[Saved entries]
Lemma in_new (X : gset string) : id ∈ {[id]} ∪ X.
Proof using All. apply elem_of_union. left. by apply elem_of_singleton. Qed.
Lemma in_old (j : string) (X : gset string) : j ∈ X → j ∈ {[id]} ∪ X.
Proof using All. intros. apply elem_of_union. by right. Qed.
Lemma in_cases (j : string) (X : gset string) : j ∈ {[id]} ∪ X → j = id ∨ j ∈ X.
Proof using All. intros [?%elem_of_singleton|?]%elem_of_union; auto. Qed.

(** The new row needs no choice, or loses: the choices stay. *)
Lemma same_choice_ok keep' :
  (keep' = {[id]} ∪ keep ∧ handle e = "") ∨
  (keep' = keep ∧ handle e ≠ "" ∧
   ∃ p pe, chosen !! handle e = Some p ∧ row p pe ∧ rank_lt (rank p pe) (rank id e)) →
  scan_ok ({[id]} ∪ seen) chosen keep'.
Proof using All.
  intros Hk. assert (∀ j, j ∈ keep → j ∈ keep') as Hsub
  by (destruct Hk as [[-> _]|[-> _]]; [intros j; apply in_old|done]).
  destruct Hok. split.
  - intros j Hj. destruct Hk as [[-> _]|[-> _]]; [apply in_cases in Hj as [->|?]|];
  [apply in_new|apply in_old; auto..].
  - intros j je [->|Hj]%in_cases Hr Hje; [|by eauto].
  destruct Hk as [[-> _]|(_ & Hne & _)]; [apply in_new|].
  by rewrite (row_det id e je) in Hne.
  - intros j je [->|Hj]%in_cases Hr Hje; [|by eauto]. rewrite <- (row_det id e je) in * by done.
  destruct Hk as [[_ ?]|(_ & _ & p & pe & Hp & _)]; [done|by rewrite Hp; eexists].
  - intros h w Hw. destruct (sc_best0 h w Hw) as (H1 & H2 & we & H3 & H4 & H5).
  split_and!; [done|by auto|]. exists we. split_and!; try done.
  intros j je [->|Hj]%in_cases Hr Hje; [|by eauto]. rewrite <- (row_det id e je) in * by done.
  destruct Hk as [[_ ?]|(_ & _ & p & pe & Hp & Hpr & Hlt)]; [congruence|right].
  rewrite Hje, Hw in Hp. injection Hp as <-. by rewrite (row_det w we pe).
  - intros j je Hj Hr Hje. destruct Hk as [[-> Hh]|[-> _]]; [|by eauto].
  apply in_cases in Hj as [->|Hj]; [|by eauto]. by rewrite (row_det id e je) in Hh.
Qed.

(** The new row is chosen, in place of the previous choice if there is one. *)
Lemma new_choice_ok keep' :
  handle e ≠ "" →
  (∀ j, j ∈ keep' ↔ j = id ∨ (j ∈ keep ∧ chosen !! handle e ≠ Some j)) →
  (∀ p pe, chosen !! handle e = Some p → row p pe → rank_lt (rank id e) (rank p pe)) →
  scan_ok ({[id]} ∪ seen) (<[handle e := id]> chosen) keep'.
Proof using All.
  intros Hh Hk Hp. destruct Hok. split.
  - intros j [->|[? _]]%Hk; [apply in_new|apply in_old; auto].
  - intros j je [->|Hj]%in_cases Hr Hje; [by rewrite (row_det id e je) in Hh|].
  apply Hk. right. split; [by eauto|]. intros Hc.
  destruct (sc_best0 _ _ Hc) as (_ & _ & we & Hw & Hwe & _). rewrite (row_det j je we) in Hje by done.
  congruence.
  - intros j je Hj Hr Hje. destruct (decide (handle e = handle je)) as [<-|Hne];
  [by rewrite lookup_insert_eq; eexists|]. rewrite lookup_insert_ne by done.
  apply in_cases in Hj as [->|Hj]; [by rewrite (row_det id e je) in Hne|by eauto].
  - intros h w Hw. destruct (decide (handle e = h)) as [<-|Hneh].
  + rewrite lookup_insert_eq in Hw. injection Hw as <-. split_and!; [done|by apply Hk; left|].
  exists e. split_and!; try done. intros j je [->|Hj]%in_cases Hr Hje; [by left|right].
  destruct (sc_some0 j je Hj Hr) as [p Hpc]; [congruence|]. rewrite Hje in Hpc.
  destruct (sc_best0 _ _ Hpc) as (_ & _ & pe & Hpr & _ & Hb).
  destruct (Hb j je Hj Hr Hje) as [->|Hlt]; [by apply Hp|]. eapply st_trans; [by apply Hp|done].
  + rewrite lookup_insert_ne in Hw by done.
  destruct (sc_best0 h w Hw) as (H1 & H2 & we & H3 & H4 & H5). split_and!; [done| |].
  { apply Hk. right. split; [done|]. intros Hc.
  destruct (sc_best0 _ _ Hc) as (_ & _ & we' & Hw' & Hwe' & _).
  rewrite (row_det w we we') in H4 by done. congruence. }
  exists we. split_and!; try done. intros j je [->|Hj]%in_cases Hr Hje; [|by eauto].
  rewrite (row_det id e je) in Hneh by done. congruence.
  - intros j je [->|[Hj Hc]]%Hk Hr Hje; [by rewrite (row_det id e je), lookup_insert_eq|].
  destruct (decide (handle e = handle je)) as [E|];
  [|rewrite lookup_insert_ne by done; by eauto].
  by destruct Hc; rewrite E; eauto.
Qed.
Lemma run_moves io now epochs o s :
  store_ok s → room s → op_ok o → moves s (run io now epochs o s).
Proof.
  intros Hok Hroom Ho. destruct o; simpl in *.
  - by apply Update_moves.
  - by apply UpdateQueueLength_moves.
  - by apply Progress_moves.
  - by apply Ensure_moves.
  - by apply Recover_moves.
  - by apply RecoverAll_moves.
  - by apply Reconcile_moves.
  - by apply Wait_moves.
  - by apply Resolve_moves.
  - by apply RestoreStop_moves.
  - by apply Ack_moves.
  - apply calm_moves; [done|]. unfold Snapshot.
    destruct (ensureAll_calm epochs ids s Hok) as [C _]. by destruct (ensureAll epochs ids s).
  - apply calm_moves; [done|]. unfold SharedSnapshot.
    pose proof (ensureShared_calm io epochs ids paired s Hok) as C.
    by destruct (ensureSharedReadsLocked io epochs ids paired s) as [s1 [e|]].
  - eapply moves_records; [|by apply moves_refl]. unfold MarkSharedRead.
    destruct (records s !! id) as [r|]; [|done]. destruct (sharedReads s !! id) as [read|]; [|done].
    destruct (_ || _); [done|]. destruct (_ || _); [done|]. destruct (_ <=? _); [done|].
    destruct (_ || _); [done|]. pose proof (persist_records io r revision s) as E1.
    destruct (persistReadBoundaryLocked io r revision s) as [s1 [e|]]; cbn [fst] in *; [done|].
    match goal with |- context [writeSharedReadsLocked io ?m s1] =>
      pose proof (write_shared_records io m s1) as E2; destruct (writeSharedReadsLocked io m s1) as [s2 [e|]] end;
      cbn [fst] in *; cbn; congruence.
  - unfold SourceEpoch. destruct (str_empty id); [by apply moves_refl|].
    destruct (ensure_calm (epochs id) id s Hok) as [C _]. apply calm_moves; [done|].
    destruct (ensureLocked (epochs id) id s) as [r s1]. cbn [snd] in C.
    pose proof (persist_records io r (Revision r) s1) as E.
    destruct (persistReadBoundaryLocked io r (Revision r) s1) as [s2 [e|]]; cbn [fst] in *;
      intros j x Hx; apply C; by rewrite <- E.
  - unfold Remove. destruct (records s !! id) as [r|]; [|by apply moves_refl].
    eapply moves_records; [apply save_records|]. intros j x. cbn. intros [_ Hx]%lookup_delete_Some.
    by apply (moves_refl s Hok).
  - unfold Flush. destruct (dirty s); [|by apply moves_refl].
    eapply moves_records; [apply save_records|]. by apply moves_refl.
  - unfold flushTimerFires. cbn. destruct (dirty s); cbn;
      (eapply moves_records; [|by apply moves_refl]); [|done]. unfold writeLocked. by rewrite write_records.
Qed.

What to work on -
For this task, write out exactly the lines of the entries above, starting at the line with "intros Hok Hroom" and ending at the line with "destruct (ensureAll_calm epochs", both included, and no others.

Answer -
  intros Hok Hroom Ho. destruct o; simpl in *.
  - by apply Update_moves.
  - by apply UpdateQueueLength_moves.
  - by apply Progress_moves.
  - by apply Ensure_moves.
  - by apply Recover_moves.
  - by apply RecoverAll_moves.
  - by apply Reconcile_moves.
  - by apply Wait_moves.
  - by apply Resolve_moves.
  - by apply RestoreStop_moves.
  - by apply Ack_moves.
  - apply calm_moves; [done|]. unfold Snapshot.
    destruct (ensureAll_calm epochs ids s Hok) as [C _]. by destruct (ensureAll epochs ids s).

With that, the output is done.